Но разве разделение труда, делая из каждого из нас неполное существо, не влечет за собою умаления индивидуальной личности? Вот упрек, часто ему адресуемый.

Заметим прежде всего, что  трудно понять, почему сообразнее с  логикой человеческой природы развиваться  вширь, а не вглубь. Почему более  обширная, но более разбросанная деятельность выше деятельности более концентрированной, но ограниченной? Почему достойнее  быть полным и посредственным, чем  жить более специальной, но более  интенсивной жизнью, особенно если у нас есть возможность найти  то, что мы таким образом теряем благодаря ассоциации с другими  существами, обладающими тем, чего нам  недостает, и дополняющими нас? Исходя из принципа, что человек должен осуществить свое, как говорит  Аристотель. Но эта природа не остается постоянной в различные моменты  истории; она изменяется вместе с  обществами. У низших народов собственно человеческое действие - это походить на своих товарищей, осуществлять в  себе все черты коллективного  типа, который тогда еще более, чем теперь, смешивают с человеческим типом. Но в более развитых обществах  его природа в значительной мере - это быть органом общества и  его подлинное действие, следовательно, это играть свою роль органа.

Более того: индивидуальная личность не только не уменьшается  благодаря прогрессу специализации, но развивается вместе с разделением  труда.

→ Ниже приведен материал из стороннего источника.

(* ===== verification/BindTable.v ===== *)
(** Local address reservations (src/main/socket.c: [bind_table]).

    A reservation takes two counters: one per port, split into wildcard and
    specific binds, and one per address key, in a hash table whose slots are
    never removed.  Run without interference, the two counters implement a set
    of live reservations with the expected conflict rule.  The code is lock-free:
    the second part models its atomic steps and shows that two threads can
    reserve the same exclusive address. *)

From stdpp Require Import prelude list gmap.
From Stdlib Require Import ZArith Lia.
From S2P Require Import Prelude.

(** *** Definitions *)

Definition AF_INET : Z := 2.
Definition AF_INET6 : Z := 10.
Definition BIND_BUCKET_COUNT : Z := 16384.
Definition BIND_SPECIFIC_ONE : Z := 1.
Definition BIND_ANY_ONE : Z := 2 ^ 32.

(** [addr_key]: address bytes (4 or 16), port in network order, scope. *)
Record addr_key := mk_key {
  ak_addr : list Z; ak_port : Z; ak_family : Z; ak_scope : Z
}.

#[export] Instance addr_key_eq_dec : EqDecision addr_key.
Proof. solve_decision. Defined.

(** [bind_slot]. *)
Record bind_slot := mk_slot { b_key : addr_key; b_count : Z }.

#[export] Instance bind_slot_eq_dec : EqDecision bind_slot.
Proof. solve_decision. Defined.

(** [bind_table]: bucket lists, newest first, and the packed port counters;
    a missing entry is an empty bucket or 0. *)
Record bind_table := mk_table {
  buckets : gmap Z (list bind_slot);
  ports : gmap Z Z
}.

Definition bind_table_create : bind_table := mk_table ∅ ∅.

Definition bucket_of (t : bind_table) (b : Z) : list bind_slot := default [] (buckets t !! b).
Definition port_of (t : bind_table) (p : Z) : Z := default 0 (ports t !! p).

(** [bind_hash_add]: FNV-1a. *)
Definition bind_hash_add (hash : Z) (data : list Z) : Z :=
  foldl (fun h b => u32 (Z.lxor h b * 16777619)) hash data.

Definition bind_key_hash (key : addr_key) : Z :=
  let hash := bind_hash_add 2166136261 (le16_bytes (ak_family key)) in
  let hash := bind_hash_add hash (le16_bytes (ak_port key)) in
  if ak_family key =? AF_INET6
  then bind_hash_add (bind_hash_add hash (ak_addr key)) (le32_bytes (ak_scope key))
  else bind_hash_add hash (take 4 (ak_addr key)).

Definition bind_key_equal (a b : addr_key) : bool :=
  if negb (ak_family a =? ak_family b) || negb (ak_port a =? ak_port b) then false
  else if ak_family a =? AF_INET6
       then (ak_scope a =? ak_scope b) && bool_decide (ak_addr a = ak_addr b)
       else bool_decide (take 4 (ak_addr a) = take 4 (ak_addr b)).

Definition bind_key_is_any (key : addr_key) : bool :=
  if ak_family key =? AF_INET6 then bool_decide (ak_addr key = replicate 16 0)
  else bool_decide (take 4 (ak_addr key) = replicate 4 0).

Definition bind_bucket (key : addr_key) : Z := bind_key_hash key mod BIND_BUCKET_COUNT.

(** [bind_find]: the first slot of the key. *)
Definition bind_find (t : bind_table) (key : addr_key) : option bind_slot :=
  head (filter (fun s => bind_key_equal (b_key s) key = true) (bucket_of t (bind_bucket key))).
(* ===== verification/TcpApi.v ===== *)
(** The socket calls of one TCP connection (src/main/tcp.c: [tcp_write],
    [tcp_read], [tcp_shutdown], [tcp_setsockopt], [tcp_getsockopt], [tcp_poll],
    [tcp_getsockname], [tcp_getpeername]; src/main/stack.c: [wait],
    [wait_until]).

    A call that has to wait leaves its request on the socket's pending list and
    answers [REQ_PENDING]; it is run again from the start when an event or its
    timeout arrives. *)

From stdpp Require Import prelude list.
From Stdlib Require Import ZArith Lia.
From S2P Require Import Prelude TcpDefs TcpSeq TcpMetrics TcpTimer TcpWindow TcpCongestion.
From S2P Require Import TcpOptions TcpOutput TcpSendInv TcpRecv TcpInput TcpFrame BindTable.

(** *** Waiting requests *)

Definition REQ_PENDING : Z := - 2 ^ 31.
Definition REQ_WAITING_READ : Z := 1.
Definition REQ_WAITING_WRITE : Z := 2.
Definition REQ_WAITING_CONNECT : Z := 4.
Definition REQ_WAITING_ACCEPT : Z := 8.
Definition O_NONBLOCK : Z := 0x800.

(** Put a request on the pending list, or update it there. *)
Definition attach (l : list req) (r : req) : list req :=
  if bool_decide (q_id r ∈ q_id <$> l)
  then map (fun x => if q_id x =? q_id r then r else x) l
  else r :: l.

(** [req_notify]: take the request off the list and record its result. *)
Definition req_notify (c : conn) (r : req) (ret : Z) : conn :=
  c <|s pending := filter (fun x => q_id x <> q_id r) (pending (sock c)) |>
    <|e completed := (q_id r, ret) :: completed (ev c) |>.

Definition wait (c : conn) (r : req) (status : Z) : conn :=
  c <|s pending := attach (pending (sock c)) (r <| q_status := status |>) |>.

(** [wait_until]; the request's worker runs, so the timer task can be
    registered. *)
Definition wait_until (c : conn) (r : req) (status expire : Z) : conn :=
  let r := r <| q_status := status |> in
  let '(ok, c) := match q_timeout r with Some _ => (true, c) | None => alloc c end in
  if negb ok then req_notify c r (- ENOMEM)
  else c <|s pending := attach (pending (sock c)) (r <| q_timeout := Some expire |>) |>.

(** The wait of a call with an optional timeout. *)
Definition wait_for (c : conn) (r : req) (status : Z) (timed : bool) (timeout_ms : Z) : conn :=
  if timed then wait_until c r status (get_current_time_ms c + timeout_ms) else wait c r status.

(** The request waited in [status] and its time is over. *)
Definition expired (c : conn) (r : req) (status : Z) : bool :=
  (q_status r =? status) &&
  match q_timeout r with Some t => t <=? get_current_time_ms c | None => false end.
Lemma bound_safe w w' sid c :
  world_ok w -> get w sid = Some c -> bound_result w w' sid (spot_of c) ->
  world_ok w' /\ evolves_to calm w w'.
Proof.
  intros Hw [Hx _]%cmap_get (x'&Ht&(_&_&_&_&_&_&_&E&_)&_). split; [apply Ht|].
  eapply touched_evolves; [apply _|exact Hx|exact Ht|]. rewrite E. apply rtc_refl.
Qed.

Lemma tcp_bind_safe w sid c addr :
  world_ok w -> room w -> get w sid = Some c -> is_Some (fd_entry (sock c)) ->
  (forall a, addr = Some a -> length (sa_addr a) = addr_len (is_v6 (sock c))) ->
  safe calm w (drop_ret (tcp_bind addr_exists mine w sid addr)).
Proof.
  intros Hw Hroom Hg Hfd Hlen. unfold tcp_bind. rewrite Hg. case_if; [by apply safe_ret|].
  assert (Hst : state (pcb c) = TCP_STATE_CLOSED) by (by destruct (state (pcb c))).
  assert (Hi : idle (spot_of c)) by (split_and!; [done|by eapply held_root|done]).
  destruct (cmap_get _ _ _ Hg) as [_ Hs]. unfold socket_bind_local. rewrite Hs.
  destruct addr as [a|]; [|by apply safe_ret]. specialize (Hlen a eq_refl). cbn zeta.
  case_if; [by apply safe_ret|]. pose proof (unbound_free _ _ _ Hw Hg Heqb0) as HR.
  repeat (case_if; [by apply safe_ret|]).
  case_if.
  - unfold auto_bind_local. rewrite Hs. case_if; [by apply safe_ret|].
    match goal with |- context [search_port mine w sid ?k ?r ?q] =>
      destruct (search_port_ok w sid c k r q Hw Hroom Hg Hi HR eq_refl Hlen) as ([r' w']&->&Hb) end.
    apply gives_ret. by eapply bound_safe.
  - match goal with |- context [bind_saddr w sid ?k] =>
      destruct (bind_saddr_ok w sid c k Hw Hroom Hg Hi HR eq_refl Hlen) as ([b w']&->&Hb&_) end.
    destruct b; apply gives_ret; by eapply bound_safe.
Qed.

(** The outcome of the steps of connect before SYN. *)
Definition ready (w w' : world) (sid : Z) (x : spot) : Prop :=
  exists x', touched w w' sid x' /\ same_socket x x'.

Действительно, быть личностью - это значит быть самостоятельным  источником действия. Человек приобретает  это качество только постольку, поскольку  в нем есть нечто, принадлежащее  лично ему и индивидуализирующее  его, поскольку он - более чем простое  воплощение родового типа его расы и группы. Скажут, что во всяком случае он одарен свободной волей и что  этого достаточно для основания  его личности. Но, как бы дело ни обстояло с этой свободой, предметом стольких споров, не этот метафизический, безличный, неизменный атрибут может служить  единственной основой конкретной; эмпирической и изменчивой личности индивида.